(* ===== verification/Activity.v ===== *)
(** The activity tabs, apps/oos/src/mainview/components/ActivityListPanel.tsx,
    ActivityDetailPanel.tsx and PipelineStepTimeline.tsx: the rows and their search, the
    vital statistics of a turn, its steps, and the panel that loads a turn.

    [formatDuration] divides and rounds in binary floating point; the quotient is
    written out here as a 53-bit significand.  [duration_shown] says how far
    from the measured time the text is.  Times are whole milliseconds below 2^52, token
    counts whole numbers; the calendar date behind a week is the platform's, as in ChatHistory.v. *)

From S2P Require Export Stores.
From S2P Require Import ChatHistory.
From Stdlib Require Import ZifyBool.

#[local] Set Warnings "-register-all".

(** * Durations *)

(** The integer nearest to [n / d], the even one of two. *)
Definition half_even (n d : Z) : Z :=
  let q := (n / d)%Z in
  let r := (n mod d)%Z in
  if (2 * r <? d)%Z then q else if (d <? 2 * r)%Z then (q + 1)%Z else if Z.even q then q else (q + 1)%Z.
(** A double, [significand / 2^places]. *)
Record Double := MkDouble { significand : Z; places : Z }.
(** [a / b] for [0 <= a < b * 2^52] *)
Definition quotient (a b : Z) : Double :=
  let k := (52 + Z.log2 b - Z.log2 a)%Z in
  let k := if (a * 2 ^ k <? b * 2 ^ 52)%Z then (k + 1)%Z else k in
  MkDouble (half_even (a * 2 ^ k) b) k.

(** [Math.round(x)], and the integer of tenths [x.toFixed(1)] prints: of two that are as near, the larger. *)
Definition rounded (scale : Z) (x : Double) : Z := ((2 * scale * significand x + 2 ^ places x) / (2 * 2 ^ places x))%Z.
Definition math_round : Double → Z := rounded 1.
Definition show_tenths (n : Z) : str := show_Z (n / 10) ++ #"." ++ show_Z (n mod 10).
Definition toFixed1 (x : Double) : str := show_tenths (rounded 10 x).

(** [s.padStart(2, "0")] *)
Definition padStart2 (s : str) : str := repeat 48%N (2 - length s) ++ s.
Definition EM_DASH : str := #"—".

Definition formatDuration (ms : Z) : str :=
  if (ms <? 0)%Z then EM_DASH
  else if (ms <? 1000)%Z then show_Z ms ++ #"ms"
  else if (ms <? 10000)%Z then toFixed1 (quotient ms 1000) ++ #"s"
  else if (ms <? 60000)%Z then show_Z (math_round (quotient ms 1000)) ++ #"s"
  else
    let min := (ms / 60000)%Z in
    let sec := math_round (quotient (ms mod 60000) 1000) in
    show_Z min ++ #"m" ++ padStart2 (show_Z sec) ++ #"s".

(** * Turns *)

Inductive TurnStatus := SSuccess | SError | SCancelled | SStepLimit.
Record TokenUsage := MkTokens { prompt : Z; completion : Z; total : Z }.
Record ToolCall := MkCall { call_name : str; call_ok : bool; call_durationMs : Z }.
Record ShownTurn := MkShownTurn {
  id : str; chatId : option str; createdAt : str; durationMs : Z; model : str; userText : str; viewHint : option str;
  finalText : str; status : TurnStatus; steps : Z; toolCalls : list ToolCall; usage : TokenUsage; errorMessage : option str }.

Record Badge := MkBadge { label : str; color : str; variant : str }.
Definition STATUS_CONFIG (s : TurnStatus) : Badge :=
  match s with
  | SSuccess => MkBadge #"OK" #"teal" #"light"
  | SError => MkBadge #"Fehler" #"red" #"filled"
  | SCancelled => MkBadge #"Abbruch" #"gray" #"light"
  | SStepLimit => MkBadge #"Step-Limit" #"yellow" #"filled"
  end.

(** ** The list *)

Definition filtered (query : str) (turns : list ShownTurn) : list ShownTurn :=
  let needle := to_lower (trim query) in
  if decide (needle = []) then turns else filter (λ t, includes needle (to_lower (userText t)) = true) turns.

(** [n || "—"] *)
Definition or_dash (n : Z) : str := if decide (n = 0%Z) then EM_DASH else show_Z n.

Section rows.
Context {D : Type} (parse_date : str → option D) (getTime : D → Z) (locale_date : D → str).
Definition formatRelative (now : Z) (iso : str) : str :=
  match parse_date iso with
  | None => iso
  | Some d =>
    let diffSec := round_div (now - getTime d) 1000 in
    if (diffSec <? 60)%Z then #"gerade eben"
    else if (diffSec <? 60 * 60)%Z then #"vor " ++ show_Z (round_div diffSec 60) ++ #" min"
    else if (diffSec <? 60 * 60 * 24)%Z then #"vor " ++ show_Z (round_div diffSec 3600) ++ #"h"
    else if (diffSec <? 60 * 60 * 24 * 2)%Z then #"gestern"
    else if (diffSec <? 60 * 60 * 24 * 7)%Z then #"vor " ++ show_Z (round_div diffSec (60 * 60 * 24)) ++ #"d"
    else locale_date d
  end.

(** The cells of [TurnRow], and the turn a click opens. *)
Record TurnCells := MkTurnCells { badge : Badge; cells : list str; opens : str }.
Definition turn_row (now : Z) (t : ShownTurn) : TurnCells :=
  MkTurnCells (STATUS_CONFIG (status t))
    [formatRelative now (createdAt t); model t; userText t; or_dash (total (usage t)); formatDuration (durationMs t);
     or_dash (Z.of_nat (length (toolCalls t)))]
    (id t).

Inductive ListBody := EmptyState | NoMatch | Rows (rows : list TurnCells).
Definition ActivityListPanel (now : Z) (query : str) (turns : list ShownTurn) (loaded : bool) : ListBody :=
  if loaded && bool_decide (turns = []) then EmptyState
  else match filtered query turns with [] => NoMatch | ts => Rows (turn_row now <$> ts) end.
End rows.

(** ** One turn *)

Definition formatUsage (t : ShownTurn) : str :=
  let u := usage t in
  if decide (total u = 0%Z) then EM_DASH
  else show_Z (prompt u) ++ #"+" ++ show_Z (completion u) ++ #" = " ++ show_Z (total u).
Definition shortId (i : str) : str := if length i <=? 16 then i else #"…" ++ drop (length i - 12) i.

(** [x && ...] of a string that may be missing. *)
Definition when_some (f : str → list (str * str)) (o : option str) : list (str * str) :=
  match o with Some ((_ :: _) as s) => f s | _ => [] end.
Definition VitalsRow (t : ShownTurn) : list (str * str) :=
  [ (#"Dauer", formatDuration (durationMs t)); (#"Steps", show_Z (steps t)); (#"Tokens", formatUsage t);
    (#"Tool-Calls", show_nat (length (toolCalls t)))]
  ++ when_some (λ h, [ (#"View-Hint", h)]) (viewHint t)
  ++ when_some (λ c, [ (#"Chat", shortId c)]) (chatId t).

(** The steps of a pipeline run. *)
Record RunStep := MkStep { stepIndex : Z; stepName : str; stepKind : str; chunks : list str; step_ms : Z; step_usage : TokenUsage }.

Definition KIND_COLOR : list (str * str) :=
  [ (#"where", #"blue"); (#"semantic", #"violet"); (#"duck", #"indigo"); (#"llm", #"teal")].
Definition KindBadge (kind : str) : str * str :=
  (default #"gray" ((λ e, e.2.2) <$> list_find (λ e, e.1 = kind) KIND_COLOR),
   match kind with [] => #"step" | _ => kind end).
Definition token_note (s : RunStep) : list str :=
  if (0 <? total (step_usage s))%Z then [show_Z (total (step_usage s)) ++ #" tok"] else [].
Definition StepHeader (s : RunStep) : list str :=
  [ #"#" ++ show_Z (stepIndex s + 1); (KindBadge (stepKind s)).2; stepName s; formatDuration (step_ms s)] ++ token_note s.
Definition chunk_label (n i : nat) : str :=
  if 1 <? n then #"Chunk " ++ show_nat (S i) ++ #" / " ++ show_nat n else #"Ausgabe".
Definition StepBody (s : RunStep) : list (str * str) :=
  imap (λ i c, (chunk_label (length (chunks s)) i, c)) (chunks s).

(** What stands under the messages. *)
Inductive Timeline := PipelineSteps (turnId : str) | ToolCalls (calls : list (str * bool * str)).
Definition timeline (t : ShownTurn) : Timeline :=
  if decide (viewHint t = Some #"pipeline_run") then PipelineSteps (id t)
  else ToolCalls ((λ c, (call_name c, call_ok c, formatDuration (call_durationMs c))) <$> toolCalls t).
Definition answer_shown (t : ShownTurn) : str := match finalText t with [] => #"(leer)" | s => s end.

(** ** Loading it

    One panel serves every tab of this kind: its effect runs again when the
    tab names another turn, and only the answer to the last run is taken. *)

Record Detail := MkDetail { shown : option (option ShownTurn); wanted : list str }.   (** [wanted]: one id per run, the latest first *)
Inductive DetailEvent := Wants (turnId : str) | Loads (run : nat) (row : option ShownTurn).
Definition initial_detail : Detail := MkDetail None [].
Definition detail_event (e : DetailEvent) (d : Detail) : Detail :=
  match e with
  | Wants i =>
    match wanted d with
    | j :: _ => if decide (i = j) then d else MkDetail (shown d) (i :: wanted d)
    | [] => MkDetail (shown d) [i]
    end
  | Loads run row => if decide (S run = length (wanted d)) then MkDetail (Some row) (wanted d) else d
  end.
Definition visit (es : list DetailEvent) : Detail := foldl (λ d e, detail_event e d) initial_detail es.

(** * Laws *)

Lemma half_even_near n d : (0 < d)%Z → (- d <= 2 * (half_even n d * d - n) <= d)%Z.
Proof.
  intros Hd. pose proof (Z.div_mod n d ltac:(lia)). pose proof (Z.mod_pos_bound n d Hd). unfold half_even.
  repeat case_match; nia.
Qed.
Lemma rounded_near scale x :
  let P := (2 ^ places x)%Z in (0 < P)%Z → (- P <= 2 * (rounded scale x * P - scale * significand x) <= P)%Z.
Proof.
  intros P HP. unfold rounded. fold P.
  pose proof (Z.div_mod (2 * scale * significand x + P) (2 * P) ltac:(lia)).
  pose proof (Z.mod_pos_bound (2 * scale * significand x + P) (2 * P) ltac:(lia)). nia.
Qed.
Lemma places_many a b : (0 <= a < 2 ^ 20)%Z → (0 < b)%Z → (32 <= places (quotient a b))%Z.
Proof.
  intros Ha Hb. assert (Z.log2 a <= 20)%Z.
  { etrans; [apply Z.log2_le_mono with (b := (2 ^ 20)%Z); lia|]. by vm_compute. }
  pose proof (Z.log2_nonneg b). unfold quotient. cbn [places]. case_match; lia.
Qed.
(** Rounding the double nearest to a quotient is as good as rounding the quotient. *)
Lemma rounded_quotient scale a b :
  (0 <= a < 2 ^ 20)%Z → (0 < b < 2 ^ 20)%Z → (0 < scale <= 2 ^ 10)%Z →
  (- b <= 2 * (rounded scale (quotient a b) * b - scale * a) <= b)%Z.
Proof.
  intros Ha Hb Hs. pose proof (places_many a b Ha ltac:(lia)) as Hk.
  assert (significand (quotient a b) = half_even (a * 2 ^ places (quotient a b)) b) as Es by done.
  set (k := places (quotient a b)) in *.
  assert (2 ^ 32 <= 2 ^ k)%Z as HP by (apply Z.pow_le_mono_r; lia).
  pose proof (rounded_near scale (quotient a b)) as Hr. fold k in Hr. cbv zeta in Hr. specialize (Hr ltac:(lia)).
  pose proof (half_even_near (a * 2 ^ k) b ltac:(lia)) as Hq. rewrite <-Es in Hq.
  generalize dependent (significand (quotient a b)). generalize dependent (rounded scale (quotient a b)).
  generalize dependent (2 ^ k)%Z. intros P HP n m _ Hn Hm.
  change (2 ^ 32)%Z with 4294967296%Z in HP. change (2 ^ 20)%Z with 1048576%Z in *. change (2 ^ 10)%Z with 1024%Z in *.
  (* multiplied by P, the distance is within that of the two roundings *)
  assert (scale * b <= 1024 * 1048576)%Z by (apply Z.mul_le_mono_nonneg; lia).
  assert (2 * (n * b - scale * a) * P = b * (2 * (n * P - scale * m)) + scale * (2 * (m * b - a * P)))%Z as E by ring.
  destruct Hn as [Hn1 Hn2], Hm as [Hm1 Hm2].
  apply (Z.mul_le_mono_nonneg_l _ _ b ltac:(lia)) in Hn1, Hn2. apply (Z.mul_le_mono_nonneg_l _ _ scale ltac:(lia)) in Hm1, Hm2.
  split; apply Z.lt_succ_r; apply (Z.mul_lt_mono_pos_r P); lia.
Qed.

(** C38: The duration shown is exact below a second, within 50 ms below ten, and within half a second from then on, whatever
    the rounding of the division; the seconds of a minute run from 0 to 60. *)
Theorem duration_shown ms :
  (0 <= ms < 2 ^ 52)%Z →
  if (ms <? 1000)%Z then formatDuration ms = show_Z ms ++ #"ms"
  else if (ms <? 10000)%Z then ∃ n, formatDuration ms = show_tenths n ++ #"s" ∧ (10 <= n <= 100)%Z ∧ (Z.abs (100 * n - ms) <= 50)%Z
  else if (ms <? 60000)%Z then ∃ n, formatDuration ms = show_Z n ++ #"s" ∧ (10 <= n <= 60)%Z ∧ (Z.abs (1000 * n - ms) <= 500)%Z
  else ∃ m n, formatDuration ms = show_Z m ++ #"m" ++ padStart2 (show_Z n) ++ #"s" ∧ (0 < m)%Z ∧ (0 <= n <= 60)%Z
              ∧ (Z.abs (60000 * m + 1000 * n - ms) <= 500)%Z.
Proof.
  intros [H0 _]. unfold formatDuration. destruct (Z.ltb_spec ms 0) as [|_]; [lia|].
  destruct (Z.ltb_spec ms 1000) as [|H1]; [done|]. destruct (Z.ltb_spec ms 10000) as [Hl|H2].
  { exists (rounded 10 (quotient ms 1000)). split; [done|]. pose proof (rounded_quotient 10 ms 1000 ltac:(lia) ltac:(lia) ltac:(lia)). lia. }
  destruct (Z.ltb_spec ms 60000) as [Hl|H3].
  { exists (math_round (quotient ms 1000)). split; [done|]. pose proof (rounded_quotient 1 ms 1000 ltac:(lia) ltac:(lia) ltac:(lia)).
    unfold math_round. lia. }
  exists (ms / 60000)%Z, (math_round (quotient (ms mod 60000) 1000)). split; [done|].
  pose proof (Z.div_mod ms 60000 ltac:(lia)). pose proof (Z.mod_pos_bound ms 60000 ltac:(lia)).
  pose proof (rounded_quotient 1 (ms mod 60000) 1000 ltac:(lia) ltac:(lia) ltac:(lia)). unfold math_round.
  pose proof (Z.div_le_lower_bound ms 60000 1 ltac:(lia) ltac:(lia)). lia.
Qed.
Lemma duration_shown_witness :
  (0 <= 1250 < 2 ^ 52)%Z ∧
  ∃ n, formatDuration 1250 = show_tenths n ++ #"s" ∧ (10 <= n <= 100)%Z ∧ (Z.abs (100 * n - 1250) <= 50)%Z.
Proof. split; [by split|]. exact (duration_shown 1250 ltac:(lia)). Defined.

(** The search keeps the order, and what it shows has the query in its question. *)
Lemma filtered_exact query turns t :
  t ∈ filtered query turns ↔ t ∈ turns ∧ (trim query = [] ∨ includes (to_lower (trim query)) (to_lower (userText t)) = true).
Proof.
  unfold filtered. destruct (decide (to_lower (trim query) = [])) as [E|E].
  - apply fmap_nil_inv in E. rewrite E. naive_solver.
  - rewrite list_elem_of_filter. assert (trim query ≠ []) by (intros E'; apply E; by rewrite E'). naive_solver.
Qed.

(** The answer to the last load is shown, whatever came before and whichever earlier load answers afterwards. *)
Definition outdated (n : nat) (e : DetailEvent) : Prop := match e with Wants _ => False | Loads run _ => run < n end.
Lemma detail_shows es i row late :
  let d := visit es in
  head (wanted d) ≠ Some i →
  Forall (outdated (length (wanted d))) late →
  shown (visit (es ++ [Wants i; Loads (length (wanted d)) row] ++ late)) = Some row.
Proof.
  intros d Hi Hl. unfold visit. rewrite !foldl_app. fold (visit es). fold d.
  assert (detail_event (Wants i) d = MkDetail (shown d) (i :: wanted d)) as E.
  { cbn [detail_event]. destruct (wanted d) as [|j w]; [done|]. by rewrite decide_False by (intros ->; by apply Hi). }
  cbn [foldl]. rewrite E. cbn [detail_event wanted length]. rewrite decide_True by done.
  induction Hl as [|[i'|run row'] late He _ IH]; [done|done|]. cbn [outdated] in He. cbn [foldl detail_event wanted length].
  rewrite decide_False by lia. exact IH.
Qed.

(** * Cases *)

(** The seconds are rounded after the unit is chosen. *)
Example sixty_seconds :
  formatDuration <$> [59499; 59500; 119499; 119500; 9949; 9950; 999; 1000; 1050; 1150; 60000; -1]%Z
  = [ #"59s"; #"60s"; #"1m59s"; #"1m60s"; #"9.9s"; #"9.9s"; #"999ms"; #"1.0s"; #"1.1s"; #"1.1s"; #"1m00s"; EM_DASH].
Proof. by vm_compute. Qed.
(** A tab of another turn shows the turn before until its own is loaded, and keeps it when the load fails. *)
Example other_turn :
  let t := MkShownTurn #"a" None [] 0 [] [] None [] SSuccess 1 [] (MkTokens 0 0 0) None in
  shown (visit [Wants #"a"; Loads 0 (Some t); Wants #"b"]) = Some (Some t).
Proof. by vm_compute. Qed.
(** The age has the terse units here, not those of the list of chats. *)
Example terse_age :
  let ages fmt := fmt <$> [0; 59; 3599; 3600; 86399; 86400; 172800; 604799; 604800]%Z in
  ages (λ s, formatRelative (λ _, Some ()) (λ _, 0%Z) (λ _, #"date") (s * 1000) [])
  = [ #"gerade eben"; #"gerade eben"; #"vor 60 min"; #"vor 1h"; #"vor 24h"; #"gestern"; #"vor 2d"; #"vor 7d"; #"date"].
Proof. by vm_compute. Qed.
Example run_steps :
  (StepHeader (MkStep 0 #"analyse" #"llm" [] 1500 (MkTokens 3 4 7)), fst <$> StepBody (MkStep 0 [] [] [ #"x"; #"y"] 0 (MkTokens 0 0 0)),
   KindBadge [])
  = ([ #"#1"; #"llm"; #"analyse"; #"1.5s"; #"7 tok"], [ #"Chunk 1 / 2"; #"Chunk 2 / 2"], (#"gray", #"step")).
Proof. by vm_compute. Qed.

•••••

• What is required: Return, unchanged, the run of lines above that opens with the line containing "if (2 * r <? d)%Z" and closes with the line containing "Definition math_round : Double". Include both.

• Output for this exercise:
  if (2 * r <? d)%Z then q else if (d <? 2 * r)%Z then (q + 1)%Z else if Z.even q then q else (q + 1)%Z.
(** A double, [significand / 2^places]. *)
Record Double := MkDouble { significand : Z; places : Z }.
(** [a / b] for [0 <= a < b * 2^52] *)
Definition quotient (a b : Z) : Double :=
  let k := (52 + Z.log2 b - Z.log2 a)%Z in
  let k := if (a * 2 ^ k <? b * 2 ^ 52)%Z then (k + 1)%Z else k in
  MkDouble (half_even (a * 2 ^ k) b) k.

(** [Math.round(x)], and the integer of tenths [x.toFixed(1)] prints: of two that are as near, the larger. *)
Definition rounded (scale : Z) (x : Double) : Z := ((2 * scale * significand x + 2 ^ places x) / (2 * 2 ^ places x))%Z.
Definition math_round : Double → Z := rounded 1.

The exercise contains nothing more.